Nesse rumo, com a possibilidade de violação positiva do contrato e de seus deveres anexos, inspirados sob os princípios da boa-fé objetiva e da probidade, os quais devem permear todo o vínculo contratual, inclusive na fase de execução (sobretudo nos contratos de prestação continuada), também estará caracterizada a mora (inadimplemento parcial) nos casos de cumprimento imperfeito, inexato ou defeituoso da prestação. Desse modo:
(i) na responsabilidade contratual, é possível a caracterização da mora anteriormente à citação válida:
(a) na obrigação positiva, líquida e com termo certo;
(b) em caso de anterior notificação do responsável pela reparação dos danos;
(c) quando verificado inadimplemento absoluto devidamente comprovado nos contratos de prestação continuada;
(ii) na responsabilidade extracontratual, a regra é a constituição da mora a partir do evento danoso, mas também se mostra possível a sua configuração a partir da citação válida, quando ela não restar efetivamente comprovada em momento anterior; e
(iii) na dúvida, deve ser considerada a citação válida como termo inicial da mora.

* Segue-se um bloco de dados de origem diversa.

(** The position of node marker [k] of a ring. *)
Definition marker (r : RingSpec F) (k : nat) : Vector3 F :=
  let t := (of_nat k / lit 12) * Math_PI * lit 2 in
  let x := Math_cos t * radius r in
  let y := Math_sin t * radius r in
  mkVector3 x y (lit (-0.2)).

(** [Array.from({ length: 12 }).map((_, k) => ...)]. *)
Definition markers (r : RingSpec F) : list (Vector3 F) :=
  map (marker r) (seq 0 12).

End Rings.

(** ** Frame state *)

(** [group.current.rotation]: the Euler angles of a scene group. *)
Record Euler (F : Type) : Type := mkEuler { rot_x : F; rot_y : F; rot_z : F }.

(** A pointer sample [{ x, y }]. *)
Record Pointer (F : Type) : Type := mkPointer { ptr_x : F; ptr_y : F }.

(** The part of the renderer's root state a frame callback reads. *)
Record RootState (F : Type) : Type := mkRootState { pointer : Pointer F }.

(** What [IrisLens] mutates: [irisMat.uniforms.u_time.value] and the
    rotation of [group.current] ([None] while the ref is not attached). *)
Record Lens (F : Type) : Type := mkLens {
  u_time : F;
  lens_group : option (Euler F)
}.

(** The mutable state of the whole component: the group of [NeuralRings]
    and the state of [IrisLens]. *)
Record Scene (F : Type) : Type := mkScene {
  rings_group : option (Euler F);
  lens : Lens F
}.

(** The [frameloop] setting of the canvas. *)
Inductive FrameLoop : Type := Always | Demand.

Section InitialState.
Context {F : Type} `{JSNumber F}.

(** A fresh [Object3D] has rotation [(0, 0, 0)]; [u_time: { value: 0 }]. *)
Definition rotation0 : Euler F := mkEuler (lit 0) (lit 0) (lit 0).

Definition scene0 : Scene F :=
  mkScene (Some rotation0) (mkLens (lit 0) (Some rotation0)).

End InitialState.

(** ** [src/components/ThreeIrisBG.jsx] *)

Module ThreeIrisBG.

Assim, havendo dúvida relevante quanto ao momento em que caracterizada a mora, deve ser aplicada a regra geral de que, não comprovada em momento anterior, deve ser considerada a data da citação, nos termos dos artigos 240 do Código de Processo Civil – CPC e 405 do Código Civil – CC.

Conclusão…
Em vista do exposto, fixa-se a seguinte tese:

#Tese Repetitiva – Tema 1.221-STJ: No caso de demanda em que se pleiteia reparação moral decorrente de mau cheiro oriundo da prestação de serviço público de tratamento de esgoto, os juros moratórios devem ser contados desde a data da citação válida, salvo se a mora da prestadora do serviço tiver sido comprovada em momento anterior.

STJ. REsp 2.090.538-PR, REsp 2.094.611-PR, Rel. Ministro Sérgio Kukina, Primeira Seção, por unanimidade, julgado em 27/11/2024 (info 835).